Attorney Norma Kauzlerich was outside the room watching the interview and texting questions to

Karzin. Defendant confessed that he and two other men, Pashanet Reed and Stephan Phelps, lured

the victims to a specific location, where defendant shot them. After the defendant made his

statement, Dalton left the room, presumably to speak with Kauzlerich, to “make sure we’re good.”

¶5 On May 11, 2011, defendant appeared in court to enter a guilty plea. The State indicated

that the parties had reached a “negotiated disposition” pursuant to which the State recommended

that defendant be sentenced to 35 years in prison for first degree murder and dismiss the aggravated

battery with a firearm charge, provided that defendant “continues to truthfully cooperate and, if

necessary, truthfully testify.” The trial court entered judgment for first degree murder and

dismissed the aggravated battery charge against defendant. The matter was continued for

sentencing “pending the defendant’s cooperation with the co-defendants’ cases.”

2 ¶6 Defendant filed motions to withdraw his guilty plea on November 10, 2011, February 14,

2012, and March 27, 2012. On March 28, 2012, the trial court held a hearing on the motions. At

the hearing, the State indicated that it would stand by its offer in exchange for defendant’s

cooperation. The trial court allowed defendant to withdraw his guilty plea.

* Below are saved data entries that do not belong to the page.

Lemma read_parts_text b ps : no_byte cr b = true → Forall (part_ok b) ps →
  ∀ n, length ps < n → read_parts n b (parts_text b ps) = Some ps.
Proof.
  intros Hb. induction 1 as [|p ps Hp Hps IH]; intros n Hn; (destruct n as [|n]; [cbn in Hn; lia|]); [done|].
  cbn [parts_text read_parts]. set (tail := crlf +:+ delimiter b +:+ parts_text b ps).
  assert (∃ c t, crlf +:+ part_header p +:+ crlf +:+ part_body p +:+ tail = String cr (String lf (String c t))) as (c & t & E).
  { destruct p; cbn; eauto. }
  rewrite bool_decide_eq_false_2, bool_decide_eq_false_2 by (rewrite E; by vm_compute || congruence). cbn [orb].
  rewrite has_prefix_app. cbn [negb].
  set (text := part_header p +:+ crlf +:+ part_body p +:+ tail).
  assert (2 ≤ String.length text) as [m Hm]%Nat.le_sum.
  { unfold text. rewrite !str_length_app. cbn. lia. }
  change (drop_str 2 (crlf +:+ text)) with text. rewrite Hm. change (S (2 + m)) with (S (S (S m))). unfold text. destruct (read_header b p (part_body p +:+ tail) m Hp) as (lines & -> & Hl).
  cbn [mbind option_bind]. rewrite Hl. destruct Hp as (Hn1 & Hc & Hf).
  unfold tail. rewrite scan_body_text by (done || apply after_parts). cbn [mbind option_bind].
  rewrite (IH n) by (cbn in Hn; lia). cbn [mbind option_bind].
  destruct p as [name t'|name f t']; cbn; [done|]. destruct Hf as [_ Hf]. by rewrite bool_decide_eq_false_2.
Qed.

Lemma parts_text_length b ps : length ps ≤ String.length (parts_text b ps).
Proof.
  induction ps as [|p ps IH]; [cbn; lia|]. cbn [parts_text]. rewrite !str_length_app.
  change (String.length crlf) with 2. cbn [length]. lia.
Qed.

(** The reader finds exactly the parts that were written. *)
Theorem multipart_roundtrip b ps : no_byte cr b = true → Forall (part_ok b) ps →
  ParseMultipartForm (FormDataContentType b) (multipart_text b ps) = Some ps.
Proof.
  intros Hb Hps. unfold ParseMultipartForm, FormDataContentType. rewrite str_app_nil_r, has_prefix_app, drop_str_app.
  unfold read_multipart, multipart_text. rewrite has_prefix_app, drop_str_app. apply read_parts_text; [done..|].
  rewrite str_length_app. pose proof (parts_text_length b ps). lia.
Qed.
(** ** Credentials *)

(* go: proxmox/api/credentials.go#L11-L18 *)
Definition ticketSkew : Z := 5 * 60 * 1000000000.
Definition ticketLifetime : Z := 2 * 60 * 60 * 1000000000.

(** The unauthenticated send function handed to [refresh]. *)
(* go: proxmox/api/credentials.go#rawDoer *)
Definition rawDoer (W : Type) : Type :=
  ∀ A : Type, string → string → option body → option (json → option A) → W → W * (goerr + option A).

(** The authentication strategy: [needsRefresh] reads the clock only; [refresh]
    may mint a ticket, and returns the new state of the credentials. *)
(* go: proxmox/api/credentials.go#Credentials *)
Class Credentials (C : Type) := {
  needsRefresh : C → Z → bool;
  refresh : ∀ {W : Type}, World W → C → rawDoer W → bool → W → W * C * option goerr;
  authorize : C → gmap string string → gmap string string;
  csrfToken : C → string
}.

(* go: proxmox/api/credentials.go#tokenCreds *)
Record tokenCreds := { tk_id : string; tk_secret : string }.

(* go: proxmox/api/credentials.go#tokenCreds.authorize *)
Definition tokenCreds_authorize (t : tokenCreds) (h : gmap string string) : gmap string string :=
  <["Authorization" := "PVEAPIToken=" +:+ tk_id t +:+ "=" +:+ tk_secret t]> h.

#[export] Instance tokenCreds_Credentials : Credentials tokenCreds := {|
  needsRefresh _ _ := false;
  refresh _ _ t _ _ w := (w, t, None);
  authorize := tokenCreds_authorize;
  csrfToken _ := ""
|}.

(* go: proxmox/api/credentials.go#TokenCredentials *)
Definition TokenCredentials (tokenID secret : string) : tokenCreds := {| tk_id := tokenID; tk_secret := secret |}.

(** The zero expiry time is [None]. *)
(* go: proxmox/api/credentials.go#ticketCreds *)
Record ticketCreds := { tc_ticket : string; tc_csrf : string; tc_expiry : option Z }.

(* go: proxmox/api/credentials.go#TicketCredentials *)
Definition TicketCredentials (ticket csrf : string) : ticketCreds :=
  {| tc_ticket := ticket; tc_csrf := csrf; tc_expiry := None |}.

(* go: proxmox/api/credentials.go#ticketCreds.needsRefresh *)
Definition ticketCreds_needsRefresh (t : ticketCreds) (now : Z) : bool :=
  match tc_expiry t with
  | None => false
  | Some e => (e <? now + ticketSkew)%Z
  end.
(** A proxy that answers the upgrade with a plain 200. *)
Lemma websocket_outcome_witness :
  let D : World disk := {| now _ := 0%Z; ctx_err _ := None; wait _ d := d; rand_Int64N _ d := (d, 0%Z);
                           http_Do r d := (d, inr {| StatusCode := 200; Body := BodyEmpty |}) |} in
  let R : Random disk := {| rand_Read n d := (d, inr "0123456789abcdef") |} in
  let U : Upgrade () := {| body_stream _ := Some () |} in
  (transport_DoWebSocket (Stream := ()) "/nodes/pve/vncwebsocket" upload_transport {| dk_files := ∅; dk_log := [] |}).2 = inr None.
Proof.
  intros D R U.
  destruct (@websocket_outcome disk () tokenCreds D R tokenCreds_Credentials U upload_transport "/nodes/pve/vncwebsocket"
    {| dk_files := ∅; dk_log := [] |} _ _ _ {| StatusCode := 200; Body := BodyEmpty |} eq_refl
    ltac:(vm_compute; discriminate) eq_refl eq_refl) as [_ H].
  apply H. split; [vm_compute; split; congruence|discriminate].
Defined.
(** ** Packages *)

(* go: proxmox/nodes/apt.go#AptUpdate *)
Record AptUpdate := {
  au_Package : string; au_Title : string; au_Version : string; au_OldVersion : string; au_Arch : string;
  au_Priority : string; au_Section : string; au_Origin : string; au_Description : string; au_Extra : gmap string string
}.
Definition AptUpdate_zero : AptUpdate :=
  {| au_Package := ""; au_Title := ""; au_Version := ""; au_OldVersion := ""; au_Arch := ""; au_Priority := "";
     au_Section := ""; au_Origin := ""; au_Description := ""; au_Extra := ∅ |}.
(* go: proxmox/nodes/apt.go#aptUpdateKnownFields *)
Definition aptUpdateKnownFields : list string :=
  ["Package"; "Title"; "Version"; "OldVersion"; "Arch"; "Priority"; "Section"; "Origin"; "Description"].
(* go: proxmox/nodes/apt.go#AptUpdate.UnmarshalJSON *)
Definition AptUpdate_UnmarshalJSON : json → option AptUpdate :=
  as_struct AptUpdate_zero (λ l,
    p ← str_field "Package" l; t ← str_field "Title" l; v ← str_field "Version" l; o ← str_field "OldVersion" l;
    a ← str_field "Arch" l; pr ← str_field "Priority" l; s ← str_field "Section" l; og ← str_field "Origin" l;
    d ← str_field "Description" l;
    Some {| au_Package := p; au_Title := t; au_Version := v; au_OldVersion := o; au_Arch := a; au_Priority := pr;
            au_Section := s; au_Origin := og; au_Description := d;
            au_Extra := foldl (extra_key aptUpdateKnownFields) ∅ l |}).

(** The entries of a source file have no [UnmarshalJSON] of their own: their
    [Extra] fields ([json:"-"]) stay nil, and are left out. *)
(* go: proxmox/nodes/apt.go#Repository *)
Record Repository := {
  rp_Types : list string; rp_URIs : list string; rp_Suites : list string; rp_Components : list string;
  rp_Enabled : Z; rp_Comment : string; rp_FileType : string
}.
Definition Repository_zero : Repository :=
  {| rp_Types := []; rp_URIs := []; rp_Suites := []; rp_Components := []; rp_Enabled := 0; rp_Comment := "";
     rp_FileType := "" |}.
Definition decode_Repository : json → option Repository :=
  as_struct Repository_zero (λ l,
    t ← strs_field "Types" l; u ← strs_field "URIs" l; s ← strs_field "Suites" l; c ← strs_field "Components" l;
    e ← int_field "Enabled" l; co ← str_field "Comment" l; f ← str_field "FileType" l;
    Some {| rp_Types := t; rp_URIs := u; rp_Suites := s; rp_Components := c; rp_Enabled := e; rp_Comment := co;
            rp_FileType := f |}).

(* go: proxmox/nodes/apt.go#RepositoryFile *)
Record RepositoryFile := { rf_Path : string; rf_FileType : string; rf_Repositories : list Repository }.
Definition RepositoryFile_zero : RepositoryFile := {| rf_Path := ""; rf_FileType := ""; rf_Repositories := [] |}.
Definition decode_RepositoryFile : json → option RepositoryFile :=
  as_struct RepositoryFile_zero (λ l,
    p ← str_field "path" l; t ← str_field "file-type" l; r ← list_field decode_Repository "repositories" l;
    Some {| rf_Path := p; rf_FileType := t; rf_Repositories := r |}).

(* go: proxmox/nodes/apt.go#Repositories *)
Record Repositories := {
  rs_Files : list RepositoryFile; rs_Errors : list string; rs_Digest : string; rs_Extra : gmap string string
}.
Definition Repositories_zero : Repositories := {| rs_Files := []; rs_Errors := []; rs_Digest := ""; rs_Extra := ∅ |}.
(* go: proxmox/nodes/apt.go#repositoriesKnownFields *)
Definition repositoriesKnownFields : list string := ["files"; "errors"; "digest"].
(* go: proxmox/nodes/apt.go#Repositories.UnmarshalJSON *)
Definition Repositories_UnmarshalJSON : json → option Repositories :=
  as_struct Repositories_zero (λ l,
    f ← list_field decode_RepositoryFile "files" l; e ← strs_field "errors" l; d ← str_field "digest" l;
    Some {| rs_Files := f; rs_Errors := e; rs_Digest := d; rs_Extra := foldl (extra_key repositoriesKnownFields) ∅ l |}).

(* go: proxmox/nodes/apt.go#RepositoryUpdate *)
Record RepositoryUpdate := {
  ru_Path : string; ru_Index : Z; ru_Enabled : option bool; ru_Digest : string; ru_Extra : gmap string string
}.
Definition RepositoryUpdate_fields (s : RepositoryUpdate) : list (string * json) :=
  [("path", JStr (ru_Path s)); ("index", jint (ru_Index s))] ++ opt_bool "enabled" (ru_Enabled s) ++
  omit_str "digest" (ru_Digest s).

(** ** Disks *)

(* go: proxmox/nodes/disks.go#Disk *)
Record Disk := {
  dk_DevPath : string; dk_Model : string; dk_Serial : string; dk_Vendor : string; dk_Size : Z; dk_Type : string;
  dk_Used : string; dk_Health : string; dk_Wearout : Z; dk_RPM : Z; dk_WWN : string; dk_GPT : bool; dk_OSDID : Z;
  dk_Extra : gmap string string
}.
Definition Disk_zero : Disk :=
  {| dk_DevPath := ""; dk_Model := ""; dk_Serial := ""; dk_Vendor := ""; dk_Size := 0; dk_Type := ""; dk_Used := "";
     dk_Health := ""; dk_Wearout := 0; dk_RPM := 0; dk_WWN := ""; dk_GPT := false; dk_OSDID := 0; dk_Extra := ∅ |}.
(* go: proxmox/nodes/disks.go#diskKnownFields *)
Definition diskKnownFields : list string :=
  ["devpath"; "model"; "serial"; "vendor"; "size"; "type"; "used"; "health"; "wearout"; "rpm"; "wwn"; "gpt"; "osdid"].
(* go: proxmox/nodes/disks.go#Disk.UnmarshalJSON *)
Definition Disk_UnmarshalJSON : json → option Disk :=
  as_struct Disk_zero (λ l,
    d ← str_field "devpath" l; m ← str_field "model" l; s ← str_field "serial" l; v ← str_field "vendor" l;
    z ← int_field "size" l; t ← str_field "type" l; u ← str_field "used" l; h ← str_field "health" l;
    wo ← int_field "wearout" l; r ← int_field "rpm" l; ww ← str_field "wwn" l; g ← pvebool_field "gpt" l;
    o ← int_field "osdid" l;
    Some {| dk_DevPath := d; dk_Model := m; dk_Serial := s; dk_Vendor := v; dk_Size := z; dk_Type := t; dk_Used := u;
            dk_Health := h; dk_Wearout := wo; dk_RPM := r; dk_WWN := ww; dk_GPT := g; dk_OSDID := o;
            dk_Extra := foldl (extra_key diskKnownFields) ∅ l |}).

(** Rows of the attribute table; no [UnmarshalJSON], so no [Extra]. *)
(* go: proxmox/nodes/disks.go#SMARTAttribute *)
Record SMARTAttribute := {
  sa_ID : Z; sa_Name : string; sa_Value : Z; sa_Worst : Z; sa_Threshold : Z; sa_Raw : string; sa_Flags : string
}.
Definition SMARTAttribute_zero : SMARTAttribute :=
  {| sa_ID := 0; sa_Name := ""; sa_Value := 0; sa_Worst := 0; sa_Threshold := 0; sa_Raw := ""; sa_Flags := "" |}.
Definition decode_SMARTAttribute : json → option SMARTAttribute :=
  as_struct SMARTAttribute_zero (λ l,
    i ← int_field "id" l; n ← str_field "name" l; v ← int_field "value" l; w ← int_field "worst" l;
    t ← int_field "threshold" l; r ← str_field "raw" l; f ← str_field "flags" l;
    Some {| sa_ID := i; sa_Name := n; sa_Value := v; sa_Worst := w; sa_Threshold := t; sa_Raw := r; sa_Flags := f |}).

(* go: proxmox/nodes/disks.go#SMART *)
Record SMART := {
  sm_Health : string; sm_Type : string; sm_Attributes : list SMARTAttribute; sm_Text : string; sm_Extra : gmap string string
}.
Definition SMART_zero : SMART := {| sm_Health := ""; sm_Type := ""; sm_Attributes := []; sm_Text := ""; sm_Extra := ∅ |}.
(* go: proxmox/nodes/disks.go#smartKnownFields *)
Definition smartKnownFields : list string := ["health"; "type"; "attributes"; "text"].
(* go: proxmox/nodes/disks.go#SMART.UnmarshalJSON *)
Definition SMART_UnmarshalJSON : json → option SMART :=
  as_struct SMART_zero (λ l,
    h ← str_field "health" l; t ← str_field "type" l; a ← list_field decode_SMARTAttribute "attributes" l;
    x ← str_field "text" l;
    Some {| sm_Health := h; sm_Type := t; sm_Attributes := a; sm_Text := x;
            sm_Extra := foldl (extra_key smartKnownFields) ∅ l |}).

(** ** Certificates and ACME accounts *)

(* go: proxmox/nodes/certificates.go#Certificate *)
Record Certificate := {
  ce_Filename : string; ce_Fingerprint : string; ce_Subject : string; ce_Issuer : string; ce_NotBefore : Z;
  ce_NotAfter : Z; ce_SAN : list string; ce_PEM : string; ce_PublicKeyType : string; ce_PublicKeyBits : Z;
  ce_Extra : gmap string string
}.
Definition Certificate_zero : Certificate :=
  {| ce_Filename := ""; ce_Fingerprint := ""; ce_Subject := ""; ce_Issuer := ""; ce_NotBefore := 0; ce_NotAfter := 0;
     ce_SAN := []; ce_PEM := ""; ce_PublicKeyType := ""; ce_PublicKeyBits := 0; ce_Extra := ∅ |}.
(* go: proxmox/nodes/certificates.go#certificateKnownFields *)
Definition certificateKnownFields : list string :=
  ["filename"; "fingerprint"; "subject"; "issuer"; "notbefore"; "notafter"; "san"; "pem"; "public-key-type";
   "public-key-bits"].
(* go: proxmox/nodes/certificates.go#Certificate.UnmarshalJSON *)
Definition Certificate_UnmarshalJSON : json → option Certificate :=
  as_struct Certificate_zero (λ l,
    f ← str_field "filename" l; fp ← str_field "fingerprint" l; s ← str_field "subject" l; i ← str_field "issuer" l;
    nb ← int_field "notbefore" l; na ← int_field "notafter" l; sa ← strs_field "san" l; p ← str_field "pem" l;
    kt ← str_field "public-key-type" l; kb ← int_field "public-key-bits" l;
    Some {| ce_Filename := f; ce_Fingerprint := fp; ce_Subject := s; ce_Issuer := i; ce_NotBefore := nb;
            ce_NotAfter := na; ce_SAN := sa; ce_PEM := p; ce_PublicKeyType := kt; ce_PublicKeyBits := kb;
            ce_Extra := foldl (extra_key certificateKnownFields) ∅ l |}).

(* go: proxmox/nodes/certificates.go#CustomCertificateSpec *)
Record CustomCertificateSpec := {
  cc_Certificates : string; cc_Key : string; cc_Force : option bool; cc_Restart : option bool; cc_Extra : gmap string string
}.
Definition CustomCertificateSpec_fields (s : CustomCertificateSpec) : list (string * json) :=
  [("certificates", JStr (cc_Certificates s))] ++ omit_str "key" (cc_Key s) ++ opt_bool "force" (cc_Force s) ++
  opt_bool "restart" (cc_Restart s).

(** The account object of the CA is a raw message, [None] when the key is absent. *)
(* go: proxmox/nodes/certificates.go#ACMEAccount *)
Record ACMEAccount := {
  aa_Location : string; aa_Directory : string; aa_TOS : string; aa_Account : option json; aa_Extra : gmap string string
}.
Definition ACMEAccount_zero : ACMEAccount :=
  {| aa_Location := ""; aa_Directory := ""; aa_TOS := ""; aa_Account := None; aa_Extra := ∅ |}.
(* go: proxmox/nodes/certificates.go#acmeAccountKnownFields *)
Definition acmeAccountKnownFields : list string := ["location"; "directory"; "tos"; "account"].
(* go: proxmox/nodes/certificates.go#ACMEAccount.UnmarshalJSON *)
Definition ACMEAccount_UnmarshalJSON : json → option ACMEAccount :=
  as_struct ACMEAccount_zero (λ l,
    lo ← str_field "location" l; d ← str_field "directory" l; t ← str_field "tos" l;
    Some {| aa_Location := lo; aa_Directory := d; aa_TOS := t; aa_Account := raw_field "account" l;
            aa_Extra := foldl (extra_key acmeAccountKnownFields) ∅ l |}).
(* ===== verification/NodesProofs.v ===== *)
(** What the node service's codecs promise: the ACME property strings and the slot
    keys round trip, the read of a node configuration loses no key, and the
    credential payload of a plugin has exactly the credentials that are set. *)

From S2P Require Import Prelude Json Pverr Types Api Url Wire Tasks Svcutil NodesClient.
From Stdlib Require Import ZArith Lia Ascii ZifyNat.
From stdpp Require Import options.

(** ** Texts without white space *)

(** Printable ASCII without the comma that ends an item of a property string. *)
Definition prop_byte (c : ascii) : bool := in_range 33 126 c && negb (bool_decide (c = ","%char)).
Definition prop_text (s : string) : Prop := all_bytes prop_byte s = true.

Lemma prop_byte_clear c s : prop_byte c = true →
  first_clear space_runes (String c s) = true ∧ first_clear (String.rev <$> space_runes) (String c s) = true.
Proof.
  intros Hc. destruct c as [[] [] [] [] [] [] [] []]; first [discriminate Hc|split; reflexivity].
Qed.

Lemma all_bytes_rev p s : all_bytes p (String.rev s) = all_bytes p s.
Proof.
  induction s as [|c s IH]; [done|]. change (String c s) with (String c "" +:+ s) at 1.
  rewrite str_rev_app, all_bytes_app, IH. cbn. rewrite andb_true_r. unfold all_bytes. cbn. apply andb_comm.
Qed.

Lemma trim_prop s : prop_text s → trim_space s = s.
Proof.
  intros Hs. destruct (decide (s = "")) as [->|Hne]; [done|]. apply trim_space_clear.
  - destruct s as [|c s]; [done|]. apply all_bytes_cons in Hs as [Hc _]. by apply prop_byte_clear.
  - unfold prop_text in Hs. rewrite <- all_bytes_rev in Hs.
    destruct (String.rev s) as [|c t] eqn:E; [|apply all_bytes_cons in Hs as [Hc _]; by apply prop_byte_clear].
    apply (f_equal String.length) in E. rewrite str_rev_length in E. by destruct s.
Qed.

Lemma prop_app s t : prop_text s → prop_text t → prop_text (s +:+ t).
Proof. unfold prop_text. rewrite all_bytes_app. by intros -> ->. Qed.
Lemma prop_no_comma s : prop_text s → no_byte "," s = true.
Proof. by apply all_bytes_no_byte. Qed.

(** ** Property strings *)

(** The three kinds of item an [acmedomain] string is made of. *)
Lemma acme_item_keyed out key v :
  prop_text (key +:+ "=") → no_byte "=" key = true → prop_text v → trim_space key = key → key ≠ "" →
  acme_domain_item out (key +:+ String "=" v) =
    if key =s "domain" then {| ad_Index := ad_Index out; ad_Domain := v; ad_Plugin := ad_Plugin out; ad_Alias := ad_Alias out |}
    else if key =s "plugin" then {| ad_Index := ad_Index out; ad_Domain := ad_Domain out; ad_Plugin := v; ad_Alias := ad_Alias out |}
    else if key =s "alias" then {| ad_Index := ad_Index out; ad_Domain := ad_Domain out; ad_Plugin := ad_Plugin out; ad_Alias := v |}
    else out.
Proof.
  intros Hk Hno Hv Htrim Hne. unfold acme_domain_item. change (String "=" v) with ("=" +:+ v).
  rewrite trim_prop by (rewrite <- str_app_assoc; by apply prop_app).
  rewrite bool_decide_eq_false_2 by by destruct key. change ("=" +:+ v) with (String "=" v).
  rewrite cut_byte_app by done. by rewrite Htrim, (trim_prop v).
Qed.

Definition domain_ok (d : ACMEDomain) : Prop :=
  ad_Domain d ≠ "" ∧ prop_text (ad_Domain d) ∧ prop_text (ad_Plugin d) ∧ prop_text (ad_Alias d).

Definition domain_items (d : ACMEDomain) : list string :=
  ["domain" +:+ String "=" (ad_Domain d)] ++
  (if ad_Plugin d =s "" then [] else ["plugin" +:+ String "=" (ad_Plugin d)]) ++
  (if ad_Alias d =s "" then [] else ["alias" +:+ String "=" (ad_Alias d)]).

Lemma split_encode_domain d : domain_ok d → split_byte "," (encodeACMEDomain d) = domain_items d.
Proof.
  intros (_ & Hd & Hp & Ha). assert (encodeACMEDomain d = join (String "," "") (domain_items d)) as -> by reflexivity.
  assert (∀ key v, prop_text key → prop_text v → no_byte "," (key +:+ String "=" v) = true) as Hc.
  { intros key v Hk Hv. apply prop_no_comma. change (String "=" v) with ("=" +:+ v). by repeat apply prop_app. }
  apply split_join; [done|]. unfold domain_items. case_bool_decide; case_bool_decide; repeat constructor; by apply Hc.
Qed.

Lemma fold_domain_items d : domain_ok d → foldl acme_domain_item ACMEDomain_zero (domain_items d) = at_slot 0 d.
Proof.
  destruct d as [i dom pl al]. intros (Hne & Hd & Hp & Ha). unfold domain_items. cbn [ad_Domain ad_Plugin ad_Alias] in *.
  case_bool_decide as Hpl; case_bool_decide as Hal; cbn [app foldl]; rewrite !acme_item_keyed by done; cbn; by subst.
Qed.

Lemma parse_encode_domain d : domain_ok d → parseACMEDomain (encodeACMEDomain d) = inr (at_slot 0 d).
Proof.
  intros Hok. unfold parseACMEDomain. rewrite split_encode_domain, fold_domain_items by done.
  destruct Hok as [Hne _]. by rewrite bool_decide_eq_false_2.
Qed.

Definition acme_ok (a : NodeACME) : Prop :=
  prop_text (na_Account a) ∧
  Forall (λ d, d ≠ "" ∧ prop_text d ∧ no_byte ";" d = true) (na_Domains a).

Lemma acme_account_item out v : prop_text v →
  node_acme_item out ("account=" +:+ v) = {| na_Account := v; na_Domains := na_Domains out |}.
Proof.
  intros Hv. unfold node_acme_item. change ("account=" +:+ v) with ("account" +:+ String "=" v).
  rewrite cut_byte_app by done. by rewrite (trim_prop v).
Qed.

Lemma prop_join ds : Forall prop_text ds → prop_text (join ";" ds).
Proof.
  induction 1 as [|d ds Hd _ IH]; [done|]. destruct ds as [|e ds]; [done|].
  change (join ";" (d :: e :: ds)) with (d +:+ (";" +:+ join ";" (e :: ds))). by repeat apply prop_app.
Qed.

Lemma acme_domains_item out ds :
  ds ≠ [] → Forall (λ d, d ≠ "" ∧ prop_text d ∧ no_byte ";" d = true) ds →
  node_acme_item out ("domains=" +:+ join ";" ds) = {| na_Account := na_Account out; na_Domains := na_Domains out ++ ds |}.
Proof.
  intros Hne Hds. unfold node_acme_item. change ("domains=" +:+ join ";" ds) with ("domains" +:+ String "=" (join ";" ds)).
  rewrite cut_byte_app by done. rewrite trim_prop by by vm_compute. cbn. do 2 f_equal.
  rewrite trim_prop by (apply prop_join; eapply Forall_impl; [exact Hds|naive_solver]).
  rewrite split_join; [|done|eapply Forall_impl; [exact Hds|naive_solver]].
  clear Hne. induction Hds as [|d ds (Hd & Hp & _) _ IH]; [done|]. cbn [fmap list_fmap]. rewrite trim_prop by done.
  rewrite filter_cons_True by done. by rewrite IH.
Qed.

Lemma parse_encode_acme a : acme_ok a → parseNodeACME (encodeNodeACME a) = a.
Proof.
  destruct a as [acc ds]. intros [Ha Hds]. cbn in *. unfold parseNodeACME, encodeNodeACME. cbn [na_Account na_Domains].
  assert (Forall prop_text ds) as Hp by (eapply Forall_impl; [exact Hds|naive_solver]).
  assert (no_byte "," ("account=" +:+ acc) = true ∧ no_byte "," ("domains=" +:+ join ";" ds) = true) as [H1 H2].
  { split; apply prop_no_comma, prop_app; try done. by apply prop_join. }
  set (items := _ ++ _). destruct (decide (items = [])) as [He|He].
  { unfold items in *. case_bool_decide; [|done]. destruct ds; by subst. }
  change (join "," items) with (join (String "," "") items). rewrite split_join; [|done|].
  - unfold items. case_bool_decide; destruct ds as [|d ds]; subst; cbn [app foldl];
      rewrite ?acme_account_item, ?acme_domains_item by done; done.
  - unfold items. case_bool_decide; destruct ds as [|d ds]; by repeat constructor.
Qed.

(** ** Slot keys *)

Lemma slot_of_key i : (0 ≤ i)%Z → int64_ok i = true → acmeDomainSlot (ACMEDomainKey i) = Some i.
Proof.
  intros Hi Hok. unfold acmeDomainSlot, ACMEDomainKey. rewrite has_prefix_app, drop_str_app.
  destruct (itoa_all_digits i Hi) as [_ Hne]. cbn [negb]. rewrite bool_decide_eq_false_2 by done.
  rewrite atoi_itoa by done. destruct (Z.ltb_spec i 0); [lia|]. by rewrite bool_decide_eq_true_2.
Qed.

¶7 On May 15, 2012, defendant filed a motion to suppress his videotaped statement, alleging

that it was “obtained in violation of [his] rights as guaranteed by the Fifth and Fourteenth

Amendments to the federal Constitution.” According to the motion, “the plea agreement reached

by defendant and the State required defendant to plead guilty to the *** First Degree Murder

charge, provide a true statement as to his involvement in the murder, and testify if necessary,

against the other co-defendants.” In exchange, the State would recommend that defendant receive

a 35-year prison sentence for first degree murder and dismiss the aggravated battery with a firearm

charge. The motion further stated that “pursuant to his obligation under the bargain reached with

the State, [defendant] provided a videotaped statement to law enforcement officials and attorneys

from the Rock Island County State’s Attorney[’]s office.” The trial court denied defendant’s

motion to suppress.

¶8 Defendant’s case proceeded to a stipulated bench trial. The stipulations established that on

March 30, 2010, Rush and Childs were found shot inside a vehicle. Reed and Phelps were found

fleeing from the scene in a dark green Lincoln.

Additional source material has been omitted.